Pacing is like music for a story — it makes your scenes breathe, sprint, or linger, and getting that rhythm right is half craft and half intuition. I like to start a brainstorm with the macro picture: list your major beats (inciting incident, midpoint reversal, climax, resolution) and give each an emotional weight and rough page target. From there I sketch a chapter-by-chapter tempo map: label chapters fast, medium, or slow, and note where you need contrast. For example, a string of high-stakes chase scenes needs a quieter emotional chapter afterward
to let the reader process — think of the calm after
the storm in '
the name of the wind'.
Next I get granular.

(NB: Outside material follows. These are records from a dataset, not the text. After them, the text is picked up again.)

(** * xCell job launcher ([run_cls.py]) and workspace I/O ([xcell/cls/tools.py])

    A shallow embedding of the scheduling, grouping, locking and caching
    logic of the launcher, followed by the properties established about it.

    Conventions.
    - Python [int] is [Z]; Python [str] is [string]; a list is a [list].
    - A call that may raise returns a [result]; the exception is kept.
    - The [Data] object of [xcell.cls.data] is an argument of every launcher
      function; the part of its interface that the launcher calls is the
      record [Data] below.
    - The filesystem is the list of paths of the regular files that exist
      ([os.path.isfile]) and the list of the directories that exist:
      [open(path, 'w')] raises [FileNotFoundError] when the directory of
      [path] is not among them.  Every observable action of the launcher is
      appended to a trace of [event]s. *)

From Stdlib Require Import ZArith List String Ascii Bool Lia DecimalString.
Import ListNotations.
Open Scope string_scope.
Open Scope Z_scope.

(** ** Exceptions and fallible computations *)

Inductive exn : Type :=
| ValueError (msg : string)
| KeyError (key : string)
| RuntimeError (msg : string)
| FileNotFoundError (path : string)
| OtherError (msg : string).

Inductive result (A : Type) : Type :=
| Ok (a : A)
| Raise (e : exn).
Arguments Ok {A} a.
Arguments Raise {A} e.

Definition bind {A B : Type} (r : result A) (k : A -> result B) : result B :=
  match r with
  | Ok a => k a
  | Raise e => Raise e
  end.

Notation "x <- r ;; k" := (bind r (fun x => k))
  (at level 61, r at next level, right associativity).

(** ** Python primitives used by the sources *)

Module Py.

(** [x in l] for a list [l] of strings. *)
Definition list_in (x : string) (l : list string) : bool :=
  existsb (String.eqb x) l.

(** [sub in s] for two strings: substring test. *)
Fixpoint str_in (sub s : string) : bool :=
  if String.prefix sub s then true
  else match s with
       | EmptyString => false
       | String _ s' => str_in sub s'
       end.

(** [s.endswith(c)] for a one-character [c]. *)
Fixpoint endswith (c : ascii) (s : string) : bool :=
  match s with
  | EmptyString => false
  | String x EmptyString => Ascii.eqb x c
  | String _ s' => endswith c s'
  end.

(** One step of [posixpath.join]. *)
Definition join2 (path b : string) : string :=
  if String.prefix "/" b then b
  else if (path =? "")%string || endswith "/" path then path ++ b
  else path ++ "/" ++ b.

(** [os.path.join(a, p1, p2, ...)]. *)
Definition os_path_join (a : string) (p : list string) : string :=
  fold_left join2 p a.

Fixpoint basename_from (s acc : string) : string :=
  match s with
  | EmptyString => acc
  | String c s' =>
      if Ascii.eqb c "/" then basename_from s' EmptyString
      else basename_from s' (acc ++ String c EmptyString)
  end.

(** [os.path.basename(p)]: what follows the last slash. *)
Definition os_path_basename (p : string) : string := basename_from p EmptyString.

(** [p[:i]] and [p[i:]] for [i = p.rfind('/') + 1]: the path up to and
    with its last slash, and what follows. *)
Fixpoint split_last_slash (p : string) : string * string :=
  match p with
  | EmptyString => (EmptyString, EmptyString)
  | String c p' =>
      let '(head, tail) := split_last_slash p' in
      if (head =? "")%string then
        if Ascii.eqb c "/" then (String c EmptyString, tail)
        else (EmptyString, String c tail)
      else (String c head, tail)
  end.

(** [s.rstrip('/')]. *)
Fixpoint rstrip_slash (s : string) : string :=
  match s with
  | EmptyString => EmptyString
  | String c s' =>
      let r := rstrip_slash s' in
      if Ascii.eqb c "/" && (r =? "")%string then EmptyString else String c r
  end.

(** [os.path.dirname(p)]: the head with its trailing slashes removed,
    unless it is made of slashes only. *)
Definition os_path_dirname (p : string) : string :=
  let head := fst (split_last_slash p) in
  let r := rstrip_slash head in
  if (r =? "")%string then head else r.

(** The directories above [p]: its prefixes that end before a slash. *)
Fixpoint parents_from (p acc : string) : list string :=
  match p with
  | EmptyString => []
  | String c p' =>
      if Ascii.eqb c "/" then
        (if (acc =? "")%string || endswith "/" acc then [] else [acc])
          ++ parents_from p' (acc ++ String c EmptyString)
      else parents_from p' (acc ++ String c EmptyString)
  end.

(** [str(n)] for an [int]. *)
Definition str_of_int (n : Z) : string := NilZero.string_of_int (Z.to_int n).

(** A slice bound of [l[a:b]], as CPython normalises it: a negative bound
    counts from the end, and the result is clamped to [0, len]. *)
Definition slice_bound (len i : Z) : nat :=
  Z.to_nat (Z.min len (Z.max 0 (if i <? 0 then i + len else i))).

(** [l[a:b]]. *)
Definition slice {A : Type} (l : list A) (a b : Z) : list A :=
  let len := Z.of_nat (List.length l) in
  let lo := slice_bound len a in
  let hi := slice_bound len b in
  skipn lo (firstn hi l).

(** [range(n)]. *)
Definition range (n : Z) : list Z :=
  map Z.of_nat (seq 0 (Z.to_nat n)).

Definition nl : string := String (ascii_of_nat 10) EmptyString.

End Py.

(** ** The [Data] object, as the launcher uses it *)

(** A 2-tracer task and a 4-tracer task: rows of the arrays that
    [np.unique(..., axis=0).tolist()] returns. *)
Definition cl_task : Type := string * string.
Definition cov_task : Type := string * string * string * string.

Definition cov_task_trs (t : cov_task) : list string :=
  let '(a, b, c, d) := t in [a; b; c; d].

(** The part of [xcell.cls.data.Data] that [run_cls.py] calls.  The class
    itself is outside the modelled sources; each field is one access. *)
Record Data : Type := {
  output : string;                              (* data.data['output'] *)
  recompute_cls : bool;                         (* data.data['recompute']['cls'] *)
  recompute_mcm : bool;
  recompute_cov : bool;
  recompute_cmcm : bool;
  has_tracer : string -> bool;                  (* tr in data.data['tracers'] *)
  mask_name : string -> option string;          (* the 'mask_name' entry of data.data['tracers'][tr] *)
  get_mapper_spin : string -> result Z;         (* data.get_mapper(tr).get_spin() *)
  get_tracer_bare_name : string -> string;
  get_tracers_bare_name_pair : string -> string -> string -> string;
  get_cl_trs_names : bool -> list cl_task;      (* argument: wsp *)
  get_cov_trs_names : bool -> list cov_task
}.

(** ** Resource estimator: [get_mem] *)

Fixpoint dict_get (d : list (Z * Z)) (k : Z) : result Z :=
  match d with
  | [] => Raise (KeyError (Py.str_of_int k))
  | (k', v) :: d' => if k =? k' then Ok v else dict_get d' k
  end.

(** The per-spin table [d] that [get_mem] fills for a mode. *)
Definition mem_table (compute : string) : result (list (Z * Z)) :=
  if (compute =? "cls")%string then Ok [(0, 16); (2, 25)]
  else if (compute =? "cov")%string then Ok [(0, 16); (2, 47)]
  else Raise (ValueError (compute ++ " not defined")).

(** The loop [for tr in trs: ... mem += d[s]], started with [mem]. *)
Fixpoint get_mem_loop (data : Data) (d : list (Z * Z)) (trs : list string)
    (mem : Z) : result Z :=
  match trs with
  | [] => Ok mem
  | tr :: rest =>
      s <- get_mapper_spin data tr ;;
      m <- dict_get d s ;;
      get_mem_loop data d rest (mem + m)
  end.

Definition get_mem (data : Data) (trs : list string) (compute : string) : result Z :=
  d <- mem_table compute ;;
  get_mem_loop data d trs 0.

(** ** Skip list: [check_skip] *)

Fixpoint check_skip (data : Data) (skip : list string) (trs : list string) : bool :=
  match trs with
  | [] => false
  | tr :: rest =>
      if Py.list_in tr skip then true
      else if Py.list_in (get_tracer_bare_name data tr) skip then true
      else check_skip data skip rest
  end.

(** ** Task lists: [np.unique(rows, axis=0).tolist()] *)

(** Rows are compared column by column, each column as a string by code
    point: the order in which [np.unique] sorts the rows of a 2-D array of
    strings. *)
Fixpoint row_compare (r1 r2 : list string) : comparison :=
  match r1, r2 with
  | [], [] => Eq
  | [], _ :: _ => Lt
  | _ :: _, [] => Gt
  | x :: r1', y :: r2' =>
      match String.compare x y with
      | Eq => row_compare r1' r2'
      | ne => ne
      end
  end.

Definition cl_task_trs (t : cl_task) : list string :=
  let '(a, b) := t in [a; b].

Definition cl_task_compare (t1 t2 : cl_task) : comparison :=
  row_compare (cl_task_trs t1) (cl_task_trs t2).

Definition cov_task_compare (t1 t2 : cov_task) : comparison :=
  row_compare (cov_task_trs t1) (cov_task_trs t2).

Section Unique.
Context {A : Type} (cmp : A -> A -> comparison).

Fixpoint insert_row (x : A) (l : list A) : list A :=
  match l with
  | [] => [x]
  | y :: l' =>
      match cmp x y with
      | Gt => y :: insert_row x l'
      | _ => x :: l
      end
  end.

Definition sort_rows (l : list A) : list A := fold_right insert_row [] l.

(** Keep a row only when it differs from the next one. *)
Fixpoint drop_repeats (l : list A) : list A :=
  match l with
  | [] => []
  | x :: l' =>
      match l' with
      | [] => [x]
      | y :: _ =>
          match cmp x y with
          | Eq => drop_repeats l'
          | _ => x :: drop_repeats l'
          end
      end
  end.

(** [np.unique(l, axis=0)]: the rows sorted, each distinct row once. *)
Definition np_unique (l : list A) : list A := drop_repeats (sort_rows l).

(** [x] does not come after [y]; a list in ascending order. *)
Definition not_after (x y : A) : Prop := cmp x y <> Gt.

Fixpoint ascending (l : list A) : Prop :=
  match l with
  | [] => True
  | x :: l' => Forall (not_after x) l' /\ ascending l'
  end.
End Unique.

(** The list [cov_tracers] that [get_jobs_with_same_cwsp], [launch_cov] build. *)
Definition cov_tracers (data : Data) : list cov_task :=
  np_unique cov_task_compare
    (get_cov_trs_names data true ++ get_cov_trs_names data false)%list.

(** The list [cl_tracers] of [launch_cls]. *)
Definition cl_tracers (data : Data) : list cl_task :=
  np_unique cl_task_compare
    (get_cl_trs_names data true ++ get_cl_trs_names data false)%list.

(** ** Workspace grouping: [get_jobs_with_same_cwsp] *)

(** [data.data['tracers'][tr]["mask_name"]]: two lookups, the tracer in the
    configuration and then its ['mask_name'] entry; each raises [KeyError]
    with the key it misses. *)
Definition lookup_mask (data : Data) (tr : string) : result string :=
  if has_tracer data tr then
    match mask_name data tr with
    | Some m => Ok m
    | None => Raise (KeyError "mask_name")
    end
  else Raise (KeyError tr).

(** The f-string [cov/cw__{mask1}__{mask2}__{mask3}__{mask4}.fits]. *)
Definition cw_relname (m1 m2 m3 m4 : string) : string :=
  "cov/cw__" ++ m1 ++ "__" ++ m2 ++ "__" ++ m3 ++ "__" ++ m4 ++ ".fits".

(** [[data.data['tracers'][trsi]["mask_name"] for trsi in trs]]: the four
    masks are looked up in task order, the first missing one raises. *)
Definition task_masks (data : Data) (trs : cov_task)
    : result (string * string * string * string) :=
  let '(t1, t2, t3, t4) := trs in
  mask1 <- lookup_mask data t1 ;;
  mask2 <- lookup_mask data t2 ;;
  mask3 <- lookup_mask data t3 ;;
  mask4 <- lookup_mask data t4 ;;
  Ok (mask1, mask2, mask3, mask4).

(** The path of the workspace for four masks. *)
Definition cw_path (data : Data) (masks : string * string * string * string) : string :=
  let '(mask1, mask2, mask3, mask4) := masks in
  Py.os_path_join (output data) [cw_relname mask1 mask2 mask3 mask4].

(** [fname] of one task. *)
Definition cwsp_fname (data : Data) (trs : cov_task) : result string :=
  masks <- task_masks data trs ;;
  Ok (cw_path data masks).

(** The dict [cwsp]: keys in insertion order, as Python iterates them. *)
Definition cwsp_dict : Type := list (string * list cov_task).

(** [if fname in cwsp: cwsp[fname].append(trs) else: cwsp[fname] = [trs]]. *)
Fixpoint cwsp_add (cwsp : cwsp_dict) (fname : string) (trs : cov_task) : cwsp_dict :=
  match cwsp with
  | [] => [(fname, [trs])]
  | (k, l) :: cwsp' =>
      if (fname =? k)%string then (k, (l ++ [trs])%list) :: cwsp'
      else (k, l) :: cwsp_add cwsp' fname trs
  end.

Fixpoint cwsp_loop (data : Data) (tasks : list cov_task) (cwsp : cwsp_dict)
    : result cwsp_dict :=
  match tasks with
  | [] => Ok cwsp
  | trs :: rest =>
      fname <- cwsp_fname data trs ;;
      cwsp_loop data rest (cwsp_add cwsp fname trs)
  end.

Definition get_jobs_with_same_cwsp (data : Data) : result cwsp_dict :=
  cwsp_loop data (cov_tracers data) [].

Fixpoint cwsp_get (cwsp : cwsp_dict) (fname : string) : option (list cov_task) :=
  match cwsp with
  | [] => None
  | (k, l) :: cwsp' => if (fname =? k)%string then Some l else cwsp_get cwsp' fname
  end.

For every scene I ask: what does it change? If the answer is nothing, trim it or merge it. I map scenes on index cards (digital or physical) and on each card jot down
the goal, conflict, obstacle, and a suggested scene length in paragraphs or pages. I also tag scenes with sensory hooks and pacing tools: short sentences, clipped dialogue, and sensory density for speed; longer descriptive paragraphs, interiority, and layered motifs for slowing down. Techniques like the scene
sandwich (start with action, disrupt with reflection, end with action or a hook) are golden for controlling tempo.
Finally, I
run exercises:
Cut every third sentence in a slow scene to tighten rhythm; expand a fast scene with a 500-word interlude that focuses on character thought; read one chapter of a favorite author — maybe a tense chapter from 'Death Note' or a lyrical stretch from 'Never Let Me Go' — and annotate where the pace changes. I close my brainstorm by building a rolling 10-chapter preview to test momentum. After a few passes, the story usually
sings; it’s satisfying in a way that keeps me scribbling late into the night.